# What are the types of polynomial operators

### What are the laws of arithmetic and methods of polynomial multiplication?

Definition:

The transformation of a polynomial into the form of a product of several simplest integers is called factoring that polynomial (also called factoring).

Methods:

1. Common factorization method.

2. Formula method.

3. Group factorization method.

4. Method of rounding. [x^2+(a+b)x+ab=(x+a)(x+b)]
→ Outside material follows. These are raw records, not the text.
Lemma search_without_match_witness :
  @main Demo.data (Demo.service None) Demo.environ
    (@Build_world Demo.data (Demo.service None) 0%nat [])
  = (Raise (TypeError "'NoneType' object is not iterable"),
     @Build_world Demo.data (Demo.service None) 1%nat
       [SearchRecentTweets Demo.client golden_query tweet_fields])
  /\ @main Demo.data (Demo.service (Some [])) Demo.environ
       (@Build_world Demo.data (Demo.service (Some [])) 0%nat [])
     = (Raise (TypeError "__str__ returned non-string (type NoneType)"),
        @Build_world Demo.data (Demo.service (Some [])) 1%nat
          [SearchRecentTweets Demo.client golden_query tweet_fields]).
Proof.
  split.
  - apply (proj1 (@search_without_match Demo.data (Demo.service None) Demo.environ
                    {| tok_bearer_token := "b"; tok_consumer_secret := "cs";
                       tok_consumer_key := "ck"; tok_access_token := "at";
                       tok_access_token_secret := "ats" |}
                    {| tweepy.data := None |}
                    (@Build_world Demo.data (Demo.service None) 0%nat [])
                    ltac:(vm_compute; reflexivity) eq_refl)).
    reflexivity.
  - apply (proj2 (@search_without_match Demo.data (Demo.service (Some [])) Demo.environ
                    {| tok_bearer_token := "b"; tok_consumer_secret := "cs";
                       tok_consumer_key := "ck"; tok_access_token := "at";
                       tok_access_token_secret := "ats" |}
                    {| tweepy.data := Some [] |}
                    (@Build_world Demo.data (Demo.service (Some [])) 0%nat [])
                    ltac:(vm_compute; reflexivity) eq_refl)).
    reflexivity.
Defined.

(** The cleaner only ever adds lookups to the trace. *)
Lemma response_cleaner_lookups `{TweepyApi} client response (w : world) :
  exists ids,
    trace (snd (response_cleaner client response w))
    = (trace w ++ map (GetUser client) ids)%list.
Proof.
  unfold response_cleaner. destruct (tweepy.data response) as [batch|].
  - destruct (response_cleaner_loop_spec client batch [] w) as (k & _ & Htr & _).
    exists (map tweepy.author_id (firstn k batch)). now rewrite Htr, map_map.
  - exists []. simpl. now rewrite app_nil_r.
Qed.

(** The loop of [Response.__str__] only ever adds prints, and leaves the
    remote service alone. *)
Lemma for_each_print_shape `{TweepyApi} (tweets : list Tweet.t) (w : world) :
  exists strs,
    snd (for_each tweets (fun tweet => print tweet) w)
    = {| net := net w; trace := trace w ++ map Print strs |}.
Proof.
  revert w. induction tweets as [|t tweets IH]; intros w.
  - exists []. simpl. rewrite app_nil_r. now destruct w.
  - cbn [for_each]. unfold bind. destruct (Tweet.__str__ t) as [s|e] eqn:Hs.
    + rewrite (print_tweet _ _ _ Hs).
      match goal with |- context [for_each tweets _ ?w1] =>
        destruct (IH w1) as [strs Hstrs] end.
      exists (s :: strs). rewrite Hstrs. cbn [net trace map]. now rewrite <- app_assoc.
    + rewrite (print_tweet_Raise _ _ _ Hs). exists []. simpl.
      rewrite app_nil_r. now destruct w.
Qed.

Lemma Response_str_shape `{TweepyApi} (r : Response.t) (w : world) :
  exists strs,
    snd (Response.__str__ r w)
    = {| net := net w; trace := trace w ++ map Print strs |}.
Proof.
  destruct (for_each_print_shape (Response.tweets r) w) as [strs Hstrs].
  exists strs. unfold Response.__str__, bind.
  now destruct (for_each _ _ w) as [[[]|e] w1].
Qed.

Lemma no_output_when_run_fails_eq `{TweepyApi} environ tk (e : exn) (w w1 : world) :
  load_tokens environ = Ok tk ->
  Query.run (session_of tk) tweet_fields w = (Raise e, w1) ->
  main environ w = (Raise e, w1)
  /\ exists ids,
      trace w1
      = (trace w ++ SearchRecentTweets (client_of tk) golden_query tweet_fields
                    :: map (GetUser (client_of tk)) ids)%list.
Proof.
  intros Htk Hrun. split.
  - rewrite (main_with_tokens _ _ _ Htk). cbv zeta.
    change (Query.run (session_of tk) tweet_fields w) with
      (Query.run {| Query.client := client_of tk; Query.query := Some golden_query;
                    Query.response := None |} tweet_fields w) in Hrun.
    unfold client_of in Hrun. now rewrite Hrun.
  - rewrite (run_with_query _ golden_query) in Hrun by reflexivity. cbv zeta in Hrun.
    cbn [session_of Query.client] in Hrun.
    destruct (fst (api_search_recent_tweets _ _ _ _)) as [response|e'].
    + match type of Hrun with context [response_cleaner ?c ?r ?w0] =>
        destruct (response_cleaner_lookups c r w0) as [ids Hids];
        destruct (response_cleaner c r w0) as [[tweets|e'] w2] end;
        [discriminate|].
      injection Hrun as <- <-. exists ids. cbn [snd trace] in Hids.
      now rewrite Hids, <- app_assoc.
    + injection Hrun as <- <-. exists []. reflexivity.
Qed.

(** Nothing is printed unless the whole batch was resolved: when the run
    raises, whether in the search, in a lookup or in the constructor of a
    tweet, the program ends on that error, and all it has done is the search
    followed by lookups. *)
Theorem no_output_when_run_fails `{TweepyApi} environ tk (e : exn) (w w1 : world) :
  load_tokens environ = Ok tk ->
  Query.run (session_of tk) tweet_fields w = (Raise e, w1) ->
  main environ w = (Raise e, w1)
  /\ exists ids,
      trace w1
      = (trace w ++ SearchRecentTweets (client_of tk) golden_query tweet_fields
                    :: map (GetUser (client_of tk)) ids)%list.
Proof.
  intros Htk Hrun. split.
  - rewrite (main_with_tokens _ _ _ Htk). cbv zeta.
    change (Query.run (session_of tk) tweet_fields w) with
      (Query.run {| Query.client := client_of tk; Query.query := Some golden_query;
                    Query.response := None |} tweet_fields w) in Hrun.
    unfold client_of in Hrun. now rewrite Hrun.
  - rewrite (run_with_query _ golden_query) in Hrun by reflexivity. cbv zeta in Hrun.
    cbn [session_of Query.client] in Hrun.
    destruct (fst (api_search_recent_tweets _ _ _ _)) as [response|e'].
    + match type of Hrun with context [response_cleaner ?c ?r ?w0] =>
        destruct (response_cleaner_lookups c r w0) as [ids Hids];
        destruct (response_cleaner c r w0) as [[tweets|e'] w2] end;
        [discriminate|].
      injection Hrun as <- <-. exists ids. cbn [snd trace] in Hids.
      now rewrite Hids, <- app_assoc.
    + injection Hrun as <- <-. exists []. reflexivity.
Qed.

Lemma no_output_when_run_fails_witness :
  @main Demo.data (Demo.service (Some [Demo.raw42; Demo.raw45; Demo.raw43])) Demo.environ
    (@Build_world Demo.data (Demo.service (Some [Demo.raw42; Demo.raw45; Demo.raw43]))
       0%nat [])
  = (Raise (TypeError "'NoneType' object is not subscriptable"),
     @Build_world Demo.data (Demo.service (Some [Demo.raw42; Demo.raw45; Demo.raw43]))
       3%nat
       [SearchRecentTweets Demo.client golden_query tweet_fields;
        GetUser Demo.client 7; GetUser Demo.client 9]).
Proof.
  apply (@no_output_when_run_fails Demo.data
           (Demo.service (Some [Demo.raw42; Demo.raw45; Demo.raw43])) Demo.environ
           {| tok_bearer_token := "b"; tok_consumer_secret := "cs";
              tok_consumer_key := "ck"; tok_access_token := "at";
              tok_access_token_secret := "ats" |}).
  - vm_compute; reflexivity.
  - reflexivity.
Defined.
5. Combinatorial decomposition method.

6. Cross multiplication.

7. Double cross multiplication.

8. Matching method.

9. The method of removing and replacing terms.

10. Commutative method.

11. Long division method.

12. Root finding.

13. graphical method.

14. principal element method.

15. method of coefficients to be determined.

16. special value method.

17. factorization method.

### What is the polynomial formula?

The algorithms are as follows:

A finite sum of monomials is called a polynomial. The highest number of polynomials represented by sums of monomials of different classes in which the coefficients are not zero is called the number of this polynomial.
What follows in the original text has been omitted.